The problem with Lifetime’s take on “Flowers in the Attic” is pretty simple. I know there’s a school of thought that says the crappier the source material, the better the film. This only works if the bones of the story create an intriguing springboard for a writer and director to pile on better, weightier ideas. “Flowers in the Attic” is such a batcrap crazy idea — kids locked in an attic while their self-involved mother claims to be angling for an inheritance but is really trying to kill her spawn with poisoned donuts — that there’s really no stable ground from which a smart filmmaker might work. No, this is just pure, unadulterated crazy. The only logical direction in which to go from such a gleefully stupid concept is camp. But instead of embracing the lunacy of it all, Lifetime decided to play it straight. So straight, in fact, that the one reason any self-respecting middle school student picked up the book — the creepy, incestuous sex scenes — is gone. That’s right, gone.
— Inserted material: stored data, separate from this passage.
(** X17: for every finite size of the container and every device pixel
    ratio, NaN and the infinities included, the viewport of the
    [ResizeObserver] is a whole number of pixels at least 320 wide and 420
    high, with a ratio from 1 to 2; so the road of the world built for it
    is at least 268 pixels wide. *)
Theorem viewport_bounds (rectWidth rectHeight : Q) (devicePixelRatio : number) :
  let vp := resizeViewport (Fin rectWidth) (Fin rectHeight) devicePixelRatio in
  (exists kw : Z, eqb (vp_w vp) (Fin (inject_Z kw)) = true /\ (320 <= kw)%Z) /\
  (exists kh : Z, eqb (vp_h vp) (Fin (inject_Z kh)) = true /\ (420 <= kh)%Z) /\
  (exists r, vp_dpr vp = Fin r /\ 1 <= r /\ r <= 2) /\
  (exists W : Z,
      road_roadW (roadForSize (vp_w vp) (vp_h vp)) = Fin (inject_Z W) /\
      (268 <= W)%Z).
Proof.
  intros vp. subst vp. unfold resizeViewport. cbn [vp_w vp_h vp_dpr floor].
  assert (M : forall (b : Q) (k : Z), b = inject_Z (Qfloor b) ->
             exists z, max (Fin b) (Fin (inject_Z k)) = Fin z /\
                       z == inject_Z (Z.max (Qfloor b) k)).
  { intros b k Hb.
    destruct (max_Fin b (inject_Z k)) as (z & -> & Hz1 & Hz2 & Hz).
    exists z. split; [reflexivity |].
    rewrite Hb in Hz1, Hz.
    destruct (Z.max_spec (Qfloor b) k) as [[Hm ->] | [Hm ->]].
    - destruct Hz as [-> | ->]; [| reflexivity].
      rewrite <- Zle_Qle in Hz2. apply inject_Z_injective. f_equal. lia.
    - destruct Hz as [-> | ->]; [reflexivity |].
      rewrite <- Zle_Qle in Hz1. apply inject_Z_injective. f_equal. lia. }
  destruct (M 320 (Qfloor rectWidth) eq_refl) as (zw & Ew & Hw).
  destruct (M 420 (Qfloor rectHeight) eq_refl) as (zh & Eh & Hh).
  rewrite Ew, Eh.
  change (Qfloor 320) with 320%Z in Hw. change (Qfloor 420) with 420%Z in Hh.
  split; [| split; [| split]].
  - exists (Z.max 320 (Qfloor rectWidth)). split; [now apply eqb_Fin | lia].
  - exists (Z.max 420 (Qfloor rectHeight)). split; [now apply eqb_Fin | lia].
  - assert (D : forall x : number, x <> NaN ->
               exists r, max 1 (min x 2) = Fin r /\ 1 <= r /\ r <= 2).
    { intros x Hx.
      assert (H12 : 1 <= 2) by discriminate.
      destruct x as [q | | |]; [| | | congruence].
      - destruct (min_Fin q 2) as (m & -> & Hm1 & Hm2 & _).
        destruct (max_Fin 1 m) as (z & -> & Hz1 & Hz2 & [-> | ->]);
          eexists; split; try reflexivity; split; lra.
      - exists 2. split; [reflexivity |]. split; lra.
      - exists 1. split; [reflexivity |]. split; lra. }
    destruct (truthy devicePixelRatio) eqn:T.
    + apply D. intros ->. discriminate.
    + apply D. discriminate.
  - unfold roadForSize. cbn [road_roadW mul floor].
    exists (Qfloor (zw * 0.84)). split; [reflexivity |].
    change 268%Z with (Qfloor (inject_Z 268)). apply Qfloor_resp_le.
    rewrite Hw. assert (B : inject_Z 320 <= inject_Z (Z.max 320 (Qfloor rectWidth)))
      by (rewrite <- Zle_Qle; lia).
    change (inject_Z 320) with 320 in B. change (inject_Z 268) with 268. lra.
Qed.

Lemma moveToLane_int (s : LaneRunnerSim) (k : Z) :
  (1 <= lanes s)%Z -> (0 <= k)%Z -> (k <= lanes s - 1)%Z ->
  eqb (lane (moveToLane (Fin (inject_Z k)) s)) (Fin (inject_Z k)) = true.
Proof.
  intros HL Hk0 Hk1. destruct (lastLane_bounds s HL) as [T0 _].
  change (lane (moveToLane (Fin (inject_Z k)) s))
    with (clamp (Fin (inject_Z (Qfloor (inject_Z k + (1 # 2))))) 0 (lastLane s)).
  assert (F : Qfloor (inject_Z k + (1 # 2)) = k) by (apply Qfloor_unique; lra).
  rewrite F.
  destruct (clamp_Q (inject_Z k) 0 (lastLane s) T0) as (z & -> & _ & _ & _ & _ & M).
  apply eqb_Fin. apply M.
  - change 0 with (inject_Z 0). now rewrite <- Zle_Qle.
  - unfold lastLane. change (- (1)) with (inject_Z (-1)).
    rewrite <- inject_Z_plus, <- Zle_Qle. lia.
Qed.

(** X18: with a road at least 1 pixel wide, a press of the pointer at any
    finite position selects a whole lane from 0 to 3: the lane whose strip
    of the road holds the pointer when the pointer is on the road, lane 0
    when it is left of the road; on four lanes [onPointerDown] puts the
    player in that lane, and while paused or on the game-over overlay it
    leaves the engine as it is. *)
Theorem pointer_selects_lane (lf wq cx : Q) (h : number) (s : LaneRunnerSim) :
  let X := inject_Z (Qfloor (wq * 0.08)) in
  let W := inject_Z (Qfloor (wq * 0.84)) in
  let xr := cx - lf - X in
  1 <= W ->
  (exists k : Z,
      pointerLane (Fin lf) (Fin wq) h (Fin cx) = Fin (inject_Z k) /\
      (0 <= k)%Z /\ (k <= 3)%Z /\
      (0 <= xr -> xr <= W - 1 ->
       inject_Z k * (W / 4) <= xr /\ xr < (inject_Z k + 1) * (W / 4)) /\
      (xr <= 0 -> k = 0%Z) /\
      (lanes s = 4%Z ->
       eqb (lane (onPointerDown false false (Fin lf) (Fin wq) h (Fin cx) s))
           (Fin (inject_Z k)) = true)) /\
  (forall paused overlay,
      paused || overlay = true ->
      onPointerDown paused overlay (Fin lf) (Fin wq) h (Fin cx) s = s).
Proof.
  intros X W xr HW. split.
  - assert (HW1 : 0 <= W - 1) by lra.
    destruct (clamp_Q xr 0 (W - 1) HW1) as (cl & Ecl & C0 & C1 & Lo & _ & Mid).
    set (lw := W * (1 # 4)).
    assert (Hlw : 0 < lw) by (unfold lw; lra).
    assert (NZ : Qeq_bool lw 0 = false).
    { destruct (Qeq_bool lw 0) eqn:E; [| reflexivity].
      apply Qeq_bool_eq in E. lra. }
    assert (P : pointerLane (Fin lf) (Fin wq) h (Fin cx)
                = Fin (inject_Z (Qfloor (cl / lw)))).
    { unfold pointerLane, roadForSize.
      cbn [road_roadX road_roadW mul floor sub add neg].
      fold X. fold W. rewrite div_4. fold lw.
      change (max 0 (min (Fin (W + - (1))) (Fin (cx + - lf + - X))))
        with (clamp (Fin xr) 0 (W - 1)).
      rewrite Ecl. unfold div. now rewrite NZ. }
    assert (Q1 : cl / lw * lw == cl) by (field; lra).
    pose proof (Qfloor_le (cl / lw)) as F1.
    pose proof (Qlt_floor (cl / lw)) as F2.
    rewrite inject_Z_plus in F2. change (inject_Z 1) with 1 in F2.
    set (k := Qfloor (cl / lw)) in *.
    assert (B1 : inject_Z k * lw <= cl) by nra.
    assert (B2 : cl < (inject_Z k + 1) * lw) by nra.
    assert (K0 : (0 <= k)%Z).
    { assert (A : inject_Z (-1) < inject_Z k).
      { change (inject_Z (-1)) with (- (1)). nra. }
      rewrite <- Zlt_Qlt in A. lia. }
    assert (K3 : (k <= 3)%Z).
    { assert (A : inject_Z k < inject_Z 4).
      { change (inject_Z 4) with 4. unfold lw in *. nra. }
      rewrite <- Zlt_Qlt in A. lia. }
    exists k. split; [exact P |]. split; [exact K0 |]. split; [exact K3 |].
    unfold Qdiv. change (/ 4) with (1 # 4). fold lw.
    split; [| split].
    + intros H0 H1. rewrite <- (Mid H0 H1). split; assumption.
    + intros H0. rewrite (Lo H0) in B2.
      assert (A : inject_Z (-1) < inject_Z k).
      { change (inject_Z (-1)) with (- (1)). nra. }
      assert (A2 : inject_Z k < inject_Z 1).
      { change (inject_Z 1) with 1.
        destruct (Qlt_le_dec (inject_Z k) 1) as [L | L]; [exact L |].
        exfalso. rewrite (Lo H0) in B1. nra. }
      rewrite <- Zlt_Qlt in A2. lia.
    + intros HL. unfold onPointerDown. cbn [orb]. rewrite P.
      apply moveToLane_int; rewrite ?HL; lia.
  - intros paused overlay H. unfold onPointerDown. now rewrite H.
Qed.

Lemma pointer_selects_lane_witness :
  exists k : Z,
    pointerLane 10 900 560 600 = Fin (inject_Z k) /\
    (0 <= k)%Z /\ (k <= 3)%Z /\
    eqb (lane (onPointerDown false false 10 900 560 600 (new easy4)))
        (Fin (inject_Z k)) = true.
Proof.
  assert (HW : 1 <= inject_Z (Qfloor (900 * 0.84))) by (vm_compute; discriminate).
  destruct (pointer_selects_lane 10 900 600 560 (new easy4) HW)
    as ((k & A & B & C & _ & _ & D) & _).
  exists k. split; [exact A |]. split; [exact B |]. split; [exact C |].
  apply D. reflexivity.
Defined.

(** X19: a key press becomes a command on the engine only when it is not
    an auto-repeat, the game is neither paused nor over, and the key is an
    arrow: left and right move, up jumps, down slides, and no key moves to
    a given lane; in particular, on the screens paused and game over of
    [App] no key reaches the engine. *)
Theorem keys_are_gated (repeated : bool) (key : string)
  (paused overlay : bool) (c : Command) :
  onKeyDown repeated key paused overlay = KeyCommand c ->
  repeated = false /\ paused = false /\ overlay = false /\
  (key = "ArrowLeft"%string /\ c = MoveLeft \/
   key = "ArrowRight"%string /\ c = MoveRight \/
   key = "ArrowUp"%string /\ c = Jump \/
   key = "ArrowDown"%string /\ c = Slide) /\
  (forall a : AppState,
      paused = pausedProp a -> overlay = showGameOverOverlayProp a ->
      screen a <> screen_paused /\ screen a <> screen_gameover).
Proof.
  unfold onKeyDown. intros H.
  destruct repeated; [discriminate |].
  destruct (String.eqb key "p" || String.eqb key "P" || String.eqb key "Escape")%bool;
    [discriminate |].
  destruct paused; [discriminate |]. destruct overlay; [discriminate |].
  cbn [orb] in H.
  split; [reflexivity |]. split; [reflexivity |]. split; [reflexivity |]. split.
  - destruct (String.eqb key "ArrowLeft") eqn:E1.
    { apply String.eqb_eq in E1. injection H as <-. auto. }
    destruct (String.eqb key "ArrowRight") eqn:E2.
    { apply String.eqb_eq in E2. injection H as <-. auto. }
    destruct (String.eqb key "ArrowUp") eqn:E3.
    { apply String.eqb_eq in E3. injection H as <-. auto. }
    destruct (String.eqb key "ArrowDown") eqn:E4; [| discriminate].
    apply String.eqb_eq in E4. injection H as <-. auto 6.
  - intros a Hp Ho. unfold pausedProp in Hp. unfold showGameOverOverlayProp in Ho.
    destruct (screen a); split; discriminate.
Qed.

Lemma keys_are_gated_witness :
  onKeyDown false "ArrowUp" false false = KeyCommand Jump /\
  ("ArrowUp"%string = "ArrowLeft"%string /\ Jump = MoveLeft \/
   "ArrowUp"%string = "ArrowRight"%string /\ Jump = MoveRight \/
   "ArrowUp"%string = "ArrowUp"%string /\ Jump = Jump \/
   "ArrowUp"%string = "ArrowDown"%string /\ Jump = Slide).
Proof.
  assert (H : onKeyDown false "ArrowUp" false false = KeyCommand Jump)
    by reflexivity.
  split; [exact H |].
  exact (proj1 (proj2 (proj2 (proj2 (keys_are_gated _ _ _ _ _ H))))).
Defined.

(** X20: [onPauseToggle] leads to playing from paused and to paused from
    every other screen, the game-over screen included; it writes nothing
    but the screen; so two toggles in a row are the identity from playing
    and from paused, and end on playing from any screen. *)
Theorem pause_toggle (a : AppState) :
  (screen (onPauseToggle a) = screen_playing <-> screen a = screen_paused) /\
  (screen a <> screen_paused -> screen (onPauseToggle a) = screen_paused) /\
  runId (onPauseToggle a) = runId a /\
  app_difficultyId (onPauseToggle a) = app_difficultyId a /\
  carId (onPauseToggle a) = carId a /\
  lastRun (onPauseToggle a) = lastRun a /\
  (screen a = screen_playing \/ screen a = screen_paused ->
   onPauseToggle (onPauseToggle a) = a) /\
  (screen a <> screen_paused ->
   screen (onPauseToggle (onPauseToggle a)) = screen_playing).
Proof.
  destruct a as [sc r d c l]. unfold onPauseToggle.
  cbn [screen runId app_difficultyId carId lastRun].
  destruct sc; repeat split; try reflexivity; try discriminate;
    try (intros [H | H]; discriminate); try (intros H; now elim H).
Qed.
(** * langroid: input normaliser, link crawler and chat agent

    A shallow embedding of [llmagent/parsing/urls.py],
    [llmagent/agent/chat_agent.py] and [examples/docqa/chat.py].  External
    capabilities (the pydantic URL validator, the filesystem, the HTTP
    client, the HTML parser, [urljoin], the LLM, the message handler of the
    [Agent] base class) are section variables; Python exceptions and
    in-place mutation are explicit.

    The first half of the file holds the definitions, the second half the
    lemmas about them. *)

From stdpp Require Import gmap strings list pretty.
From Stdlib Require Import ZArith Ascii.

#[local] Open Scope string_scope.
#[local] Open Scope list_scope.

(** * Definitions *)

(** ** llmagent/parsing/urls.py *)
Module Urls.

(** *** get_urls_and_paths *)

(** What [get_urls_and_paths] does besides building its two lists. *)
Inductive NormEvent :=
  | ExistsCall (item : string)     (* os.path.exists(item) was consulted *)
  | Warning (msg : string).        (* logger.warning(msg) *)

#[global] Instance NormEvent_eq_dec : EqDecision NormEvent.
Proof. solve_decision. Defined.

(** The two local lists of [get_urls_and_paths] and the log. *)
Record Normalized := {
  urls : list string;
  paths : list string;
  norm_log : list NormEvent;
}.

Section InputNormalizer.
(** [Url(url=item)]: [Some u] is the validated field [m.url],
    [None] is pydantic's [ValidationError]. *)
Variable Url : string → option string.
(** [os.path.exists]. *)
Variable os_path_exists : string → bool.

(** One iteration of [for item in inputs]. *)
Definition normalize_item (acc : Normalized) (item : string) : Normalized :=
  match Url item with
  | Some u =>
      {| urls := urls acc ++ [u]; paths := paths acc; norm_log := norm_log acc |}
  | None =>
      if os_path_exists item then
        {| urls := urls acc; paths := paths acc ++ [item];
           norm_log := norm_log acc ++ [ExistsCall item] |}
      else
        {| urls := urls acc; paths := paths acc;
           norm_log := norm_log acc ++
             [ExistsCall item; Warning (item +:+ " is neither a URL nor a path.")] |}
  end.

Definition get_urls_and_paths_run (inputs : list string) : Normalized :=
  foldl normalize_item {| urls := []; paths := []; norm_log := [] |} inputs.

(** The returned pair [urls, paths]. *)
Definition get_urls_and_paths (inputs : list string) : list string * list string :=
  let r := get_urls_and_paths_run inputs in (urls r, paths r).

(** The class of one input, as the [try]/[except]/[if] decides it. *)
Definition is_url (item : string) : bool := bool_decide (is_Some (Url item)).
Definition is_path (item : string) : bool := negb (is_url item) && os_path_exists item.

(** Events one input contributes to the log. *)
Definition norm_events (item : string) : list NormEvent :=
  match Url item with
  | Some _ => []
  | None =>
      if os_path_exists item then [ExistsCall item]
      else [ExistsCall item; Warning (item +:+ " is neither a URL nor a path.")]
  end.

End InputNormalizer.

(** A validator and a filesystem for the scenario of the specification:
    one URL and one existing directory. *)
Definition https_only (item : string) : option string :=
  if String.prefix "https://" item then Some item else None.

Definition everything_exists (item : string) : bool := true.

(** *** find_urls *)

(** Ghost trace of one crawl: every HTTP request and every recursive
    descent, each with the visited-set as it stood at that moment, and
    every printed line. *)
Inductive CrawlEvent :=
  | Fetch (url : string) (seen : gset string)     (* requests.get(url) *)
  | Descend (url : string) (seen : gset string)   (* find_urls(link_url, ...) entered from the loop *)
  | Print (msg : string).

(** The shared mutable [visited] set, the number of requests made so far
    and the ghost trace. *)
Record Crawl := {
  visited : gset string;
  nfetch : nat;
  trace : list CrawlEvent;
}.

(** Exceptions that leave [find_urls]: nothing in it catches them. *)
Inductive CrawlExn :=
  | RequestCrash      (* requests.get raised something that is no RequestException *)
  | ParserError       (* BeautifulSoup or find_all raised *)
  | ValueError        (* urljoin raised on an href *)
  | MarkupError       (* rich's print refused the text *)
  | RecursionError.   (* the interpreter's limit on nested calls was reached *)

(** What [requests.get(url)] followed by [raise_for_status()] does: it
    returns a page, raises an [HTTPError] or another [RequestException]
    (which the [try] catches), or raises something else. *)
Inductive Response (Page : Type) :=
  | Fetched (content : Page)
  | Failed
  | Crashed.
Arguments Fetched {Page} content.
Arguments Failed {Page}.
Arguments Crashed {Page}.

(** How a call of [find_urls] ends, with the shared state it leaves. *)
Inductive CrawlResult :=
  | Returned (c : Crawl)
  | Raised (e : CrawlExn) (c : Crawl).

Definition crawl_state (r : CrawlResult) : Crawl :=
  match r with Returned c => c | Raised _ c => c end.

Definition fetched (tr : list CrawlEvent) : list string :=
  omap (λ e, match e with Fetch u _ => Some u | _ => None end) tr.

Definition descended (tr : list CrawlEvent) : list string :=
  omap (λ e, match e with Descend u _ => Some u | _ => None end) tr.

(** A request is made for a URL already in the set; a descent is made
    into a URL not yet in the set. *)
Definition wf_event (e : CrawlEvent) : Prop :=
  match e with
  | Fetch u seen => u ∈ seen
  | Descend u seen => u ∉ seen
  | Print _ => True
  end.

(** [visited.add(url)] *)
Definition visited_add (url : string) (c : Crawl) : Crawl :=
  {| visited := {[url]} ∪ visited c; nfetch := nfetch c; trace := trace c |}.

Definition log_event (e : CrawlEvent) (c : Crawl) : Crawl :=
  {| visited := visited c; nfetch := nfetch c; trace := trace c ++ [e] |}.

(** The line printed when a request fails. *)
Definition failure_line (url : string) : string :=
  "Failed to fetch '" +:+ url +:+ "'".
When I say they didn’t make the cut, I’m not saying they’re poor sex scenes or fully-clothed sex scenes. No, I mean nothing, nada, zilch, bupkus. Though Ellen Burstyn’s puritanical grandma character stomps around and seemingly smells hormonal rutting in every corner (though hey, if it bugs her so much, put the girls in one room and the boys in another — who cares what the maids say? Logi, schmogic), the two times when we’re supposed to infer that the deed was done are edited down to a G-worthy kiss. Not even a hot kiss. Just slightly more impassioned than what you may want to give your real-life brother or sister at Thanksgiving this year. 

Yeah. Still interested? Didn’t think so.

It’s not that I think loads of people are going to be devastated that they didn’t get to see some underage sexy time. Okay, some people will, maybe a lot of people, and we’re just not going to think about that too much. The real problem is that this element was kind of a big part of the books. Cathy and Christopher longed for one another, felt intensely guilty about it, then gave in to their desires, then embraced their desires, and merrily got it on as they went. Well, not entirely merrily. There’s some sex that doesn’t seem all that consensual, which is a whole other can of worms. But God knows there wasn’t a lot else for these characters to do in the attic for years on end other than make paper flowers and eat poisoned donuts (yum!).

While Cathy and Christopher (played by a grim Kiernan Shipka and Mason Dye) make some allusions to their physical relationship, they don’t seem all that tempted by one another. If Cathy and Christopher didn’t flat out tell one another they were both committed to their incest-a-thon, I would assume they got bored with the kissing and decided to watch TV on the crappy black-and-white set their mom gave them instead.

Without the sex, we’re left with a story that’s all kinds of stupid and worse, dull. Heather Graham does her best with a caricature of a woman instead of a character and wrestles with face-palming dialogue like, “Love doesn’t always come when you want. Sometimes it comes… AGAINST YOUR WILL.” As for Burstyn, she seems to realize that, as a one-note meanie, she gets to chew the scenery like a weevil in a cotton field. Ultimately, you long for her to show up even if she’s bringing a switch to beat the kids or some poisoned donuts, just to liven things up. 

As horrifying as the concept of a mother willfully killing her children in order to start over with a new man is, this isn’t Corrine’s story — it’s Cathy and Christopher’s, the two most boring people in the room. And, yes, it’s a room (or, let’s be generous, it’s a room with an attic add-on or a two bedroom by realtor standards), making this movie as claustrophobic for the viewers as it is for the kids stuck there. Despite some retro fun at the beginning, which suggests the movie is going to be just as stilted and poorly written as we expect, there’s no fun once we make it to the Foxworths. The poisoned donuts can’t come soon enough. And guess what? Lifetime’s already committed to the sequel, “Petals in the Wind.” Can’t wait to see how they PG that one up. Or, really, I can wait. Never mind. 

Will you be watching “Flowers in the Attic”?